EXERCISE AIM
Copy nothing from the entries below except the lines from the one containing "mkState (trace s) n" through the one containing "Definition defaultPredicateFn : Predicate", and copy those exactly.

DATASET EXTRACT
(** The client [GoogleSheet]: each method answers from the requests made so
    far; [None] is a rejected promise.  [readData] may resolve to
    [undefined]. *)
Module GoogleSheet.
Record t := mk {
  authenticate : list request -> option unit;
  getSheets : list request -> option (list ISheetProperty);
  createSheet : list request -> string -> option (list ISheetProperty);
  applyHeaderStyle : list request -> option Z -> option unit;
  readData : list request -> string -> option (option (list (list string)));
  writeData :
    list request -> string -> list (list (option value)) -> option unit;
  removeRows : list request -> option Z -> Z -> Z -> option unit;
}.
End GoogleSheet.

Record State := mkState {
  trace : list request;        (* requests sent to the client, oldest first *)
  uuids : nat;                 (* identifiers drawn so far *)
  records : list IRecord;      (* the record objects *)
  objects : list ICollection;  (* the collection objects *)
  collections : list addr;     (* [this.collections] *)
}.

Definition set_trace (t : list request) (s : State) : State :=
  mkState t (uuids s) (records s) (objects s) (collections s).
Definition set_uuids (n : nat) (s : State) : State :=
  mkState (trace s) n (records s) (objects s) (collections s).
Definition set_records (h : list IRecord) (s : State) : State :=
  mkState (trace s) (uuids s) h (objects s) (collections s).
Definition set_objects (h : list ICollection) (s : State) : State :=
  mkState (trace s) (uuids s) (records s) h (collections s).
Definition set_collections (r : list addr) (s : State) : State :=
  mkState (trace s) (uuids s) (records s) (objects s) r.

(** An address that was never allocated reads as an empty object; the
    operations follow only the addresses they are given or make. *)
Definition record_at (a : addr) (s : State) : IRecord :=
  default [] (records s !! a).
Definition collection_at (c : addr) (s : State) : ICollection :=
  default (empty_collection "") (objects s !! c).

(** A caller's predicate [(value, index, obj) => boolean]: it may read the
    record objects and does not write. *)
Definition Predicate := list IRecord -> addr -> nat -> JsArray addr -> bool.

Definition defaultPredicateFn : Predicate := fun _ _ _ _ => true.

(** ** The monad of the operations: state, and errors that keep the state *)

Definition M (A : Type) : Type := State -> Result A * State.

Definition ret {A : Type} (a : A) : M A := fun s => (Ok a, s).

Definition throw {A : Type} (e : error) : M A := fun s => (Err e, s).

Definition bind {A B : Type} (m : M A) (f : A -> M B) : M B :=
  fun s =>
    match m s with
    | (Ok a, s1) => f a s1
    | (Err e, s1) => (Err e, s1)
    end.

Declare Scope db_scope.
Delimit Scope db_scope with db.
Notation "x <- m ;; k" := (bind m (fun x => k))
  (at level 100, m at next level, right associativity) : db_scope.
Notation "m ;; k" := (bind m (fun _ => k))
  (at level 100, right associativity) : db_scope.
Open Scope db_scope.

Definition lift {A : Type} (r : Result A) : M A := fun s => (r, s).

Definition from_option {A : Type} (e : error) (o : option A) : M A :=
  match o with
  | Some a => ret a
  | None => throw e
  end.

(** [await] of a client call: the request goes out, then the promise
    settles. *)
Definition await {A : Type} (r : request) (answer : list request -> option A)
  : M A :=
  fun s =>
    let s1 := set_trace (trace s ++ [r]) s in
    match answer (trace s) with
    | Some a => (Ok a, s1)
    | None => (Err RemoteFailure, s1)
    end.

Definition read_record (a : addr) : M IRecord :=
  fun s => (Ok (record_at a s), s).
Definition modify_record (a : addr) (f : IRecord -> IRecord) : M unit :=
  fun s => (Ok tt, set_records (<[a := f (record_at a s)]> (records s)) s).
Definition alloc_record (o : IRecord) : M addr :=
  fun s => (Ok (length (records s)), set_records (records s ++ [o]) s).

Definition read_collection (c : addr) : M ICollection :=
  fun s => (Ok (collection_at c s), s).
Definition modify_collection (c : addr) (f : ICollection -> ICollection)
  : M unit :=
  fun s => (Ok tt, set_objects (<[c := f (collection_at c s)]> (objects s)) s).
Definition alloc_collection (o : ICollection) : M addr :=
  fun s => (Ok (length (objects s)), set_objects (objects s ++ [o]) s).

Definition read_heap : M (list IRecord) := fun s => (Ok (records s), s).

(** [this.collections.find(x => x.name === collectionName)]. *)
Definition named (collectionName : string) (s : State) (c : addr) : bool :=
  match objects s !! c with
  | Some col => String.eqb (name col) collectionName
  | None => false
  end.

Definition registered (collectionName : string) (s : State) : option addr :=
  List.find (named collectionName s) (collections s).

Definition find_collection (collectionName : string) : M (option addr) :=
  fun s => (Ok (registered collectionName s), s).

(** The template [`${sheetName}!${rangeStart}:${rangeEnd}`]. *)
Definition range_of (sheetName rangeStart rangeEnd : string) : string :=
  sheetName +:+ "!" +:+ rangeStart +:+ ":" +:+ rangeEnd.

(** ** The operations of [GoogleSheetDb] *)

Section GoogleSheetDb.

(** [this.googleSheet], and the generator of [uuid/v4]: the identifier
    drawn at the n-th call. *)
Variable googleSheet : GoogleSheet.t.
Variable uuid : nat -> string.

Definition fresh_uuid : M string :=
  fun s => (Ok (uuid (uuids s)), set_uuids (S (uuids s)) s).

Definition truthy_count (n : option Z) : bool :=
  match n with
  | Some k => negb (k =? 0)
  | None => false
  end.

Definition truthy_flag (b : option bool) : bool := default false b.

(** [initialize], lines 389-405: one shell for each sheet. *)
Fixpoint push_shells (sheets : list ISheetProperty) : M unit :=
  match sheets with
  | [] => ret tt
  | sh :: rest =>
      c <- alloc_collection
             (mkCollection (title sh) (Some sh) [] empty_column_map
                           empty_array (Some false)) ;;
      (fun s => (Ok tt, set_collections (collections s ++ [c]) s)) ;;
      push_shells rest
  end.

Definition initialize : M unit :=
  await ReqAuthenticate (GoogleSheet.authenticate googleSheet) ;;
  sheets <- await ReqGetSheets (GoogleSheet.getSheets googleSheet) ;;
  (fun s => (Ok tt, set_collections [] s)) ;;
  push_shells sheets.

(** [createSheet], lines 407-412. *)
Definition createSheet (collectionName : string) : M ISheetProperty :=
  sheets <- await (ReqCreateSheet collectionName)
              (fun h => GoogleSheet.createSheet googleSheet h collectionName) ;;
  match List.find (fun x => String.eqb (title x) collectionName) sheets with
  | None => throw TypeError
  | Some sh =>
      await (ReqApplyHeaderStyle (sheetId sh))
        (fun h => GoogleSheet.applyHeaderStyle googleSheet h (sheetId sh)) ;;
      ret sh
  end.

(** [syncHeader], lines 414-422. *)
Definition syncHeader (c : addr) : M unit :=
  col <- read_collection c ;;
  let sheetName := name col in
  let rangeStart := "A1"%string in
  letters <- lift (getColumnByIndex (Z.of_nat (length (columns col)))) ;;
  let rangeEnd := letters +:+ "1" in
  let values := header_values (columns col) in
  let range := range_of sheetName rangeStart rangeEnd in
  await (ReqWriteData range values)
    (fun h => GoogleSheet.writeData googleSheet h range values).

(** The loop [rows.forEach((x, index) => ...)] of
    [getCollectionDataBySheet]. *)
Fixpoint read_rows (cols : list string) (cm : IColumnMap) (index : nat)
    (rows : list (list string)) : M (list addr) :=
  match rows with
  | [] => ret []
  | x :: rest =>
      id <- fresh_uuid ;;
      item <- from_option TypeError
                (fill_item cm x cols
                   [("_index"%string, VNum (Z.of_nat index));
                    ("_id"%string, VStr id)]) ;;
      a <- alloc_record item ;;
      more <- read_rows cols cm (S index) rest ;;
      ret (a :: more)
  end.

(** [getCollectionDataBySheet], lines 424-470. *)
Definition getCollectionDataBySheet (sh : option ISheetProperty)
  : M ICollection :=
  sheet_ <- from_option TypeError sh ;;
  grid <- from_option TypeError (gridProperties sheet_) ;;
  if truthy_count (rowCount grid) && truthy_count (columnCount grid) then
    let sheetName := title sheet_ in
    first <- lift (getColumnByIndex 1) ;;
    let rangeStart := first +:+ "1" in
    last <- lift (getColumnByIndex (default 0 (columnCount grid))) ;;
    let rangeEnd := last +:+ pretty (default 0 (rowCount grid)) in
    let range := range_of sheetName rangeStart rangeEnd in
    answer <- await (ReqReadData range)
                (fun h => GoogleSheet.readData googleSheet h range) ;;
    rows <- from_option TypeError answer ;;
    match rows with
    | [] => throw TypeError
    | headerRow :: rest =>
        let '(cols, cm) := read_header headerRow in
        items <- read_rows cols cm 0 rest ;;
        ret (mkCollection (title sheet_) (Some sheet_) cols cm
                          (mkArray (map Some items) []) (Some true))
    end
  else
    ret (mkCollection (title sheet_) (Some sheet_) [] empty_column_map
                      empty_array (Some true)).

(** [initCollection], lines 472-486. *)
Definition initCollection (c : addr) : M unit :=
  col <- read_collection c ;;
  if truthy_flag (initialized col) then ret tt
  else
    _collection <- getCollectionDataBySheet (sheet col) ;;
    modify_collection c (fun col =>
      mkCollection (name col) (sheet col) (columns _collection)
                   (column_map _collection) (data _collection) (Some true)).

(** [records.forEach((item, i) => ...)] after the write of [insertMany]. *)
Fixpoint stamp (c : addr) (i : nat) (items : list addr) : M unit :=
  match items with
  | [] => ret tt
  | item :: rest =>
      col <- read_collection c ;;
      modify_record item
        (obj_set "_index" (VNum (Z.of_nat (length (elems (data col)) + i)))) ;;
      id <- fresh_uuid ;;
      modify_record item (obj_set "_id" (VStr id)) ;;
      stamp c (S i) rest
  end.

(** The head of [insertMany], lines 497-513: the collection of that name
    or a new object, with its sheet made or its contents loaded. *)
Definition insert_target (collectionName : string) : M addr :=
  found <- find_collection collectionName ;;
  c <- match found with
       | Some c => ret c
       | None => alloc_collection (empty_collection collectionName)
       end ;;
  col <- read_collection c ;;
  match sheet col with
  | None =>
      sh <- createSheet (name col) ;;
      modify_collection c (with_sheet (Some sh))
  | Some _ => initCollection c
  end ;;
  ret c.

(** The body of [insertMany], lines 515-553: the columns, the writes, then
    the row cache. *)
Definition append_rows (c : addr) (recs : list addr) : M Z :=
  col <- read_collection c ;;
  heap <- read_heap ;;
  let '(col1, values, sync) :=
    project_records col (map (fun a => default [] (heap !! a)) recs) false in
  modify_collection c (fun _ => col1) ;;
  let sheetName := name col1 in
  let len := Z.of_nat (length (elems (data col1))) in
  let rangeStart := "A" +:+ pretty (len + 2) in
  letters <- lift (getColumnByIndex (Z.of_nat (length (columns col1)))) ;;
  let rangeEnd :=
    letters +:+ pretty (Z.of_nat (length values) + len + 1) in
  (if sync then syncHeader c else ret tt) ;;
  let range := range_of sheetName rangeStart rangeEnd in
  await (ReqWriteData range values)
    (fun h => GoogleSheet.writeData googleSheet h range values) ;;
  stamp c 0 recs ;;
  modify_collection c (fun col => with_data (arr_push recs (data col)) col) ;;
  ret (Z.of_nat (length values)).

(** [insertMany], lines 492-554. *)
Definition insertMany (collectionName : string) (recs : list addr) : M Z :=
  if (length recs =? 0)%nat then ret 0
  else
    c <- insert_target collectionName ;;
    append_rows c recs.

(** [insert], lines 488-490: the count of [insertMany] is awaited and
    dropped, the promise resolves to [undefined]. *)
Definition insert (collectionName : string) (record : addr) : M value :=
  insertMany collectionName [record] ;;
  ret VUndef.

(** [collection.data.filter(predicate)]. *)
Definition filter_data (p : Predicate) (heap : list IRecord)
    (d : JsArray addr) : list addr :=
  map snd (List.filter (fun e => p heap (snd e) (fst e) d) (entries d)).

(** [find], lines 556-569. *)
Definition find (collectionName : string) (predicate : option Predicate)
  : M (list addr) :=
  found <- find_collection collectionName ;;
  match found with
  | None => ret []
  | Some c =>
      initCollection c ;;
      col <- read_collection c ;;
      heap <- read_heap ;;
      ret (filter_data (default defaultPredicateFn predicate) heap (data col))
  end.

EXPECTED ANSWER
  mkState (trace s) n (records s) (objects s) (collections s).
Definition set_records (h : list IRecord) (s : State) : State :=
  mkState (trace s) (uuids s) h (objects s) (collections s).
Definition set_objects (h : list ICollection) (s : State) : State :=
  mkState (trace s) (uuids s) (records s) h (collections s).
Definition set_collections (r : list addr) (s : State) : State :=
  mkState (trace s) (uuids s) (records s) (objects s) r.

(** An address that was never allocated reads as an empty object; the
    operations follow only the addresses they are given or make. *)
Definition record_at (a : addr) (s : State) : IRecord :=
  default [] (records s !! a).
Definition collection_at (c : addr) (s : State) : ICollection :=
  default (empty_collection "") (objects s !! c).

(** A caller's predicate [(value, index, obj) => boolean]: it may read the
    record objects and does not write. *)
Definition Predicate := list IRecord -> addr -> nat -> JsArray addr -> bool.

Definition defaultPredicateFn : Predicate := fun _ _ _ _ => true.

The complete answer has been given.